- WHAT TO DO -
Within the entries below, the lines from the one with "by exact (Hts" through the one with "(split; [exact Hts'" are to be set down exactly, both ends kept.

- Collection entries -
****************************************

Lemma movementClick_wellFormed (g : Game) (pos : Vector2f) :
  wellFormed g →
  ∃ g' r, movementClick tokenSize g pos = Some (g', r) ∧ wellFormed g'
          ∧ phase g' = phase g
          ∧ startButtonBounds g' = startButtonBounds g.
Proof.
  intros Hwf. unfold movementClick.
  destruct (clickedToken tokenSize 0 (tokens g) (turn g) pos) as [k|] eqn:Ek.
  - apply clickedToken_Some in Ek.
    destruct (deselect_wellFormed g Hwf)
      as (g1 & -> & (Hts1 & Hsel1 & Hbtn1) & Hlen & Hph & Hsbb).
    cbn [mbind option_bind].
    destruct (lookup_lt_is_Some_2 (tokens g1) k) as [t Ht]; [lia |].
    rewrite Ht. cbn [mbind option_bind]. eexists _, _. split; [reflexivity |].
    split; [| split].
    + split; [| split].
      * simpl. apply Forall_insert_token; [exact Hts1 |].
        exact (Hts1 t (proj2 (list_elem_of_lookup _ _) (ex_intro _ k Ht))).
      * simpl. intros j Hj. injection Hj as <-. rewrite length_insert. lia.
      * exact Hbtn1.
    + exact Hph.
    + exact Hsbb.
  - destruct Hwf as (Hts & Hsel & Hbtn).
    assert (wellFormed g) as Hwf by exact (conj Hts (conj Hsel Hbtn)).
    destruct (selectedPtr g) as [j|] eqn:Ej; [| exists g, false; auto].
    destruct (lookup_lt_is_Some_2 (tokens g) j (Hsel j eq_refl)) as [s Hs].
    rewrite Hs. cbn [mbind option_bind].
    destruct (moving s) eqn:Em; [exists g, false; auto |].
    destruct (getFreeSlotUnderMouse_spec pos (tokens g))
      as [[-> _] | (dest & Hr & Hd & _ & _)]; [exists g, false; auto |].
    replace (getFreeSlotUnderMouse pos (tokens g) =? -1) with false by lia.
    assert (onBoard s) as [Hs1 Hs2]
      by (apply Hts; apply list_elem_of_lookup; exists j; exact Hs).
    destruct (isAdjacent_defined (slotIndex s)
                (getFreeSlotUnderMouse pos (tokens g)) Hs1) as [[|] ->];
      cbn [mbind option_bind]; [| exists g, false; auto].
    rewrite Hd. cbn [mbind option_bind]. eexists _, _. split; [reflexivity |].
    split; [| split; reflexivity]. split; [| split].
    + simpl. apply Forall_insert_token; [exact Hts |]. split; simpl; auto.
    + simpl. intros j' Hj'. rewrite length_insert. apply Hsel. congruence.
    + exact Hbtn.
Qed.

Lemma resetGame_wellFormed (g : Game) : wellFormed (resetGame g).
Proof.
  unfold resetGame. split; [| split].
  - intros t Ht. destruct (bool_decide (phase g = Win)); inversion Ht.
  - intros j Hj. destruct (bool_decide (phase g = Win)); discriminate Hj.
  - destruct (bool_decide (phase g = Win)); simpl; [| reflexivity].
    intros [E | E]; discriminate E.
Qed.

(** From a well-formed state every event is handled without undefined
    behaviour, and the state stays well formed. *)
Lemma handleEvent_wellFormed (g : Game) (ev : Event) :
  wellFormed g →
  ∃ g' r, handleEvent tokenSize g ev winProducts = Some (g', r) ∧ wellFormed g'.
Proof.
  intros Hwf. pose proof Hwf as (Hts & Hsel & Hbtn).
  assert (∀ g', tokens g' = tokens g → selectedPtr g' = selectedPtr g →
                (phase g' = Placement ∨ phase g' = Movement →
                 startButtonBounds g' = resetButton) →
                wellFormed g') as Hsame.
  { intros g' Et Es Hb. split; [rewrite Et; exact Hts |].
    split; [rewrite Et, Es; exact Hsel | exact Hb]. }
  destruct ev as [| x y |].
  - eexists _, _. split; [reflexivity |]. apply Hsame; auto.
  - unfold handleEvent.
    repeat (match goal with
            | |- ∃ g' r, (if ?c then _ else _) = _ ∧ _ => destruct c eqn:?
            end).
    + eexists _, _. split; [reflexivity |]. apply Hsame; auto.
      simpl. intros [E | E]; discriminate E.
    + eexists _, _. split; [reflexivity |]. apply Hsame; auto.
    + eexists _, _. split; [reflexivity |]. apply resetGame_wellFormed.
    + eexists _, _. split; [reflexivity |]. apply Hsame; auto.
      simpl. intros [E | E]; discriminate E.
    + eexists _, _. split; [reflexivity |]. apply Hsame; auto.
      simpl. intros [E | E]; discriminate E.
    + eexists _, _. split; [reflexivity |]. apply Hsame; auto.
    + apply placementClick_wellFormed; [exact Hwf |].
      apply (bool_decide_eq_true_1 _). assumption.
    + destruct (movementClick_wellFormed g (fpair x y) Hwf)
        as (g' & r & E & Hwf' & _). exists g', r. auto.
    + exists g, false. auto.
  - exists g, false. auto.
Qed.

Lemma updateToken_wellFormed (g : Game) (i : nat) (dt sp : Q) :
  wellFormed g → (i < length (tokens g))%nat →
  ∃ g', updateToken slide g i dt sp winProducts = Some g' ∧ wellFormed g'
        ∧ length (tokens g') = length (tokens g).
Proof.
  intros Hwf Hi. pose proof Hwf as (Hts & Hsel & Hbtn). unfold updateToken.
  destruct (lookup_lt_is_Some_2 (tokens g) i Hi) as [t Ht]. rewrite Ht.
  cbn [mbind option_bind].
  assert (onBoard t) as [Ht1 Ht2]
    by exact (Hts t (proj2 (list_elem_of_lookup _ _) (ex_intro _ i Ht))).
  destruct (moving t) eqn:Em; [| exists g; auto].
  destruct (slide _ _ _ _) as [p|].
  - eexists. split; [reflexivity |]. split; [| apply length_insert].
    split; [| split]; simpl.
    + apply Forall_insert_token; [exact Hts |]. split; simpl; [exact Ht1 |].
      intros _. apply Ht2. reflexivity.
    + intros j Hj. rewrite length_insert. apply Hsel. exact Hj.
    + exact Hbtn.
  - assert (∀ t', t' ∈ <[i := completeMove t]> (tokens g) → onBoard t') as Hts'.
    { apply Forall_insert_token; [exact Hts |]. split; simpl; [| discriminate].
      apply Ht2. reflexivity. }
    destruct (checkWin_defined (<[i := completeMove t]> (tokens g)) (owner t))
      as [won Hwon].
    { intros t' Ht'. apply Hts'. exact Ht'. }
    cbn [tokens set_tokens]. rewrite Hwon. cbn [mbind option_bind].
    eexists. split; [reflexivity |].
    destruct won; simpl; (split; [| apply length_insert]);
      (split; [exact Hts' | split; [intros j Hj; discriminate Hj |]]); simpl.
    + intros [E | E]; discriminate E.
    + exact Hbtn.
Qed.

****************************************

- RESULT OF THE TASK -
    by exact (Hts t (proj2 (list_elem_of_lookup _ _) (ex_intro _ i Ht))).
  destruct (moving t) eqn:Em; [| exists g; auto].
  destruct (slide _ _ _ _) as [p|].
  - eexists. split; [reflexivity |]. split; [| apply length_insert].
    split; [| split]; simpl.
    + apply Forall_insert_token; [exact Hts |]. split; simpl; [exact Ht1 |].
      intros _. apply Ht2. reflexivity.
    + intros j Hj. rewrite length_insert. apply Hsel. exact Hj.
    + exact Hbtn.
  - assert (∀ t', t' ∈ <[i := completeMove t]> (tokens g) → onBoard t') as Hts'.
    { apply Forall_insert_token; [exact Hts |]. split; simpl; [| discriminate].
      apply Ht2. reflexivity. }
    destruct (checkWin_defined (<[i := completeMove t]> (tokens g)) (owner t))
      as [won Hwon].
    { intros t' Ht'. apply Hts'. exact Ht'. }
    cbn [tokens set_tokens]. rewrite Hwon. cbn [mbind option_bind].
    eexists. split; [reflexivity |].
    destruct won; simpl; (split; [| apply length_insert]);
      (split; [exact Hts' | split; [intros j Hj; discriminate Hj |]]); simpl.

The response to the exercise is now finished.